**Task**
Below are the records; copy exactly the stretch from the line containing "Theorem store_always_finite evs" through the line containing "destruct (paintChoropleth mode", both ends included, and nothing else.

**Records**
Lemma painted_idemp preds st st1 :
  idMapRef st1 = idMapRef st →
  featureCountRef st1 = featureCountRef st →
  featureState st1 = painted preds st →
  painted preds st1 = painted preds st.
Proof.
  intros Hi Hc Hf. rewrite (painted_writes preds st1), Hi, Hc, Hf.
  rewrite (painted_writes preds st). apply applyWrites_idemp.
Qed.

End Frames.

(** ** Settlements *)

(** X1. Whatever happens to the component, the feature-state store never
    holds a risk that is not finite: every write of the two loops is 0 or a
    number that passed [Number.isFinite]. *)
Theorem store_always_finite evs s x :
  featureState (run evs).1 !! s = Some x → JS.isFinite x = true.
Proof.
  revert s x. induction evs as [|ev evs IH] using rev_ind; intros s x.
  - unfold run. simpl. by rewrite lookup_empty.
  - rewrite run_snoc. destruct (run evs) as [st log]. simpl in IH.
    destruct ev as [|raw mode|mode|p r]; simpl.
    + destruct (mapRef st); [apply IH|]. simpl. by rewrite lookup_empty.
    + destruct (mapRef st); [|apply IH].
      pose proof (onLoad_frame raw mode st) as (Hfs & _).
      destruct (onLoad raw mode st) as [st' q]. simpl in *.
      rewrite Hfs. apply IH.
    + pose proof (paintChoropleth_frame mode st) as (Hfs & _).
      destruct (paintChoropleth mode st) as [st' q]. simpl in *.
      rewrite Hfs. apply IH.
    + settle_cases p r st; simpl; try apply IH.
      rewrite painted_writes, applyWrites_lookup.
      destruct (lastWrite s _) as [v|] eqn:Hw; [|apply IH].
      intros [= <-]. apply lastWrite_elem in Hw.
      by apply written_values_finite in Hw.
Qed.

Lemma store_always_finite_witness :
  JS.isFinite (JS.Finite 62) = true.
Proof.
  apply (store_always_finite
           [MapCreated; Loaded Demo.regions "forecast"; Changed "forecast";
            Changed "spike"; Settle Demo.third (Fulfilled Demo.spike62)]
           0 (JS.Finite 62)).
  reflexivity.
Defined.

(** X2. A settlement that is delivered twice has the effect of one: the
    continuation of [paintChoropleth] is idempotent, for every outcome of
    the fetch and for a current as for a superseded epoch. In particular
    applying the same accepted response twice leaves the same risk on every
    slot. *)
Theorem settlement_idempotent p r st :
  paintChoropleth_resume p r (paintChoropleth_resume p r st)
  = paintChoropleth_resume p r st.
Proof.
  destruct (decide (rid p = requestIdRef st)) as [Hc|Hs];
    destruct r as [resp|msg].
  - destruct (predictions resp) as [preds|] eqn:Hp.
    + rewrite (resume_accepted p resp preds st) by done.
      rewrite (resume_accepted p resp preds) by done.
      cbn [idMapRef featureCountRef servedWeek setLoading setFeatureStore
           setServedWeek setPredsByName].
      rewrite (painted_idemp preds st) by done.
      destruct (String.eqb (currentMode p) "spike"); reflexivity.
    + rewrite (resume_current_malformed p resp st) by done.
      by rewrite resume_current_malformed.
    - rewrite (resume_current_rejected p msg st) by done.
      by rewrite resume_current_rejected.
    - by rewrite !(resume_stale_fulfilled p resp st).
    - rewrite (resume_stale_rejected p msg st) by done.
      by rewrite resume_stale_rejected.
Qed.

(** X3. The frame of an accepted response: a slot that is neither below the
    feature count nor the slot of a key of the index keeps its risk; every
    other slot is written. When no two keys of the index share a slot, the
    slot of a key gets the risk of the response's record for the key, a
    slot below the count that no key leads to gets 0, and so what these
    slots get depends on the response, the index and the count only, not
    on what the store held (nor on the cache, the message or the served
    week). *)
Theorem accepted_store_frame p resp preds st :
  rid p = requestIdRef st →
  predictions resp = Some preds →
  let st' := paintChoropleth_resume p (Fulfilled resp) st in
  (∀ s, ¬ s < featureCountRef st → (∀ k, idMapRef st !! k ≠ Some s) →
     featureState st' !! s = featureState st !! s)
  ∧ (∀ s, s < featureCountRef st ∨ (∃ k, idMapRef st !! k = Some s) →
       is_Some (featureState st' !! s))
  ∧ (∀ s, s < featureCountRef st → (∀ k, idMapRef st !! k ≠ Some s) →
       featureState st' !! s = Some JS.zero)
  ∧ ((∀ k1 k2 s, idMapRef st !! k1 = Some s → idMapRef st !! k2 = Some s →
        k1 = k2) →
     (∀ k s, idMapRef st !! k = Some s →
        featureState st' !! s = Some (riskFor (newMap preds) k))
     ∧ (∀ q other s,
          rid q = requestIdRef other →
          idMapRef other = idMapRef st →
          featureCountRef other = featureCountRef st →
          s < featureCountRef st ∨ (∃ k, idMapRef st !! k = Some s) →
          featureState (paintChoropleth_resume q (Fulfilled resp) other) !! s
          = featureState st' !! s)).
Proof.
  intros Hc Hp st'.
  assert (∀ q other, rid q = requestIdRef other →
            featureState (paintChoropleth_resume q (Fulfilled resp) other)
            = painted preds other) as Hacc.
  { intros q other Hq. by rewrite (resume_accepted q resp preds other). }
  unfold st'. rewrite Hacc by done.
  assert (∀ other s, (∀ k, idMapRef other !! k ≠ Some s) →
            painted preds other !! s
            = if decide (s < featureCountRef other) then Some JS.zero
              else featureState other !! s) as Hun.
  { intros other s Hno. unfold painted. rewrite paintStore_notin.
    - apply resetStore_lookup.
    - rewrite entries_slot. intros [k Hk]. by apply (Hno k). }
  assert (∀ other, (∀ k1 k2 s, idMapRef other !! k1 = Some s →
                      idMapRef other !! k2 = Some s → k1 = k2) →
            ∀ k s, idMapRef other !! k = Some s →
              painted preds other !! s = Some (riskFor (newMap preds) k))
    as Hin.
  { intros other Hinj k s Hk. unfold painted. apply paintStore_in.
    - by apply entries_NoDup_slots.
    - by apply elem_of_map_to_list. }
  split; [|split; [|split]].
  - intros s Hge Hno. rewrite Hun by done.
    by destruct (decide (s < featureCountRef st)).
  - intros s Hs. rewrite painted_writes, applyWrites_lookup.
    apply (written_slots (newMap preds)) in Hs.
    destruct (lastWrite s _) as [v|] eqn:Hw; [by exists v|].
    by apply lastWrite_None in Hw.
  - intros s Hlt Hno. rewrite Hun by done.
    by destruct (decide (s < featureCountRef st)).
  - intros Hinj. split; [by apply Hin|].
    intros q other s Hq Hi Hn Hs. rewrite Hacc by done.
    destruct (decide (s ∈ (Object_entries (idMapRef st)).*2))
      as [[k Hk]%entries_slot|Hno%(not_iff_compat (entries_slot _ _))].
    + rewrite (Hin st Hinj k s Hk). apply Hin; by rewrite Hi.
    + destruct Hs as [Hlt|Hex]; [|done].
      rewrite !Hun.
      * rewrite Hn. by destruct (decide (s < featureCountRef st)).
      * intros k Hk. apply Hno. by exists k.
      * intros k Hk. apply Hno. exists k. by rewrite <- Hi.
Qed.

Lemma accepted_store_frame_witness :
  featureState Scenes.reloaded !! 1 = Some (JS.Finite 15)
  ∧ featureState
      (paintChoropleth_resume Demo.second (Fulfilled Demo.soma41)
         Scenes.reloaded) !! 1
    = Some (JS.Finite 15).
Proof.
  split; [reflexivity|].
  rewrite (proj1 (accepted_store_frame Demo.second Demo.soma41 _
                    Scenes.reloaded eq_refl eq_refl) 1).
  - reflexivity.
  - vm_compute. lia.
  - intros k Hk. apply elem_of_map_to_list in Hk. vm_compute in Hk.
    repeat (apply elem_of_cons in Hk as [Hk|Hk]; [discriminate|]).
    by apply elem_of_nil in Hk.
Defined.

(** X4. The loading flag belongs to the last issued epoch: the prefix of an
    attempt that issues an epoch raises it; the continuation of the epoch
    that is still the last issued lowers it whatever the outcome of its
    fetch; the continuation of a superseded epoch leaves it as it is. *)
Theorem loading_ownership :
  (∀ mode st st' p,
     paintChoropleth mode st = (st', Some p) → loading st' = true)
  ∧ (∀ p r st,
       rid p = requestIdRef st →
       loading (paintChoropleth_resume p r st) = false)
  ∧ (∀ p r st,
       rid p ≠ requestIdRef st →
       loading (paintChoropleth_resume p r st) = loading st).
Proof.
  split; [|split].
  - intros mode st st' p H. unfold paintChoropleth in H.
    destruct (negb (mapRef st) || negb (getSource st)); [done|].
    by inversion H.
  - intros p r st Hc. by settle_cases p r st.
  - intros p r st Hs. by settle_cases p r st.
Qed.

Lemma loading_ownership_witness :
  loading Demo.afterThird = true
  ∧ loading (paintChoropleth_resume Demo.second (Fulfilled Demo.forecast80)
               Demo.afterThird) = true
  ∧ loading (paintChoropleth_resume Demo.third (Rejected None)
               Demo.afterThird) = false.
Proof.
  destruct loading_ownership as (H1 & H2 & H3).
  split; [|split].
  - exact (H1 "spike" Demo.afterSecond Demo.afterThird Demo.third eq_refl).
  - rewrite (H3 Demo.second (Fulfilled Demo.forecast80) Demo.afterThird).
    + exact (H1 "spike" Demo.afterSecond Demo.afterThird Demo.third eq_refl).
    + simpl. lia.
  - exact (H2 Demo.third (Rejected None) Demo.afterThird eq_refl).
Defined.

**Exercise answer**
Theorem store_always_finite evs s x :
  featureState (run evs).1 !! s = Some x → JS.isFinite x = true.
Proof.
  revert s x. induction evs as [|ev evs IH] using rev_ind; intros s x.
  - unfold run. simpl. by rewrite lookup_empty.
  - rewrite run_snoc. destruct (run evs) as [st log]. simpl in IH.
    destruct ev as [|raw mode|mode|p r]; simpl.
    + destruct (mapRef st); [apply IH|]. simpl. by rewrite lookup_empty.
    + destruct (mapRef st); [|apply IH].
      pose proof (onLoad_frame raw mode st) as (Hfs & _).
      destruct (onLoad raw mode st) as [st' q]. simpl in *.
      rewrite Hfs. apply IH.
    + pose proof (paintChoropleth_frame mode st) as (Hfs & _).
      destruct (paintChoropleth mode st) as [st' q]. simpl in *.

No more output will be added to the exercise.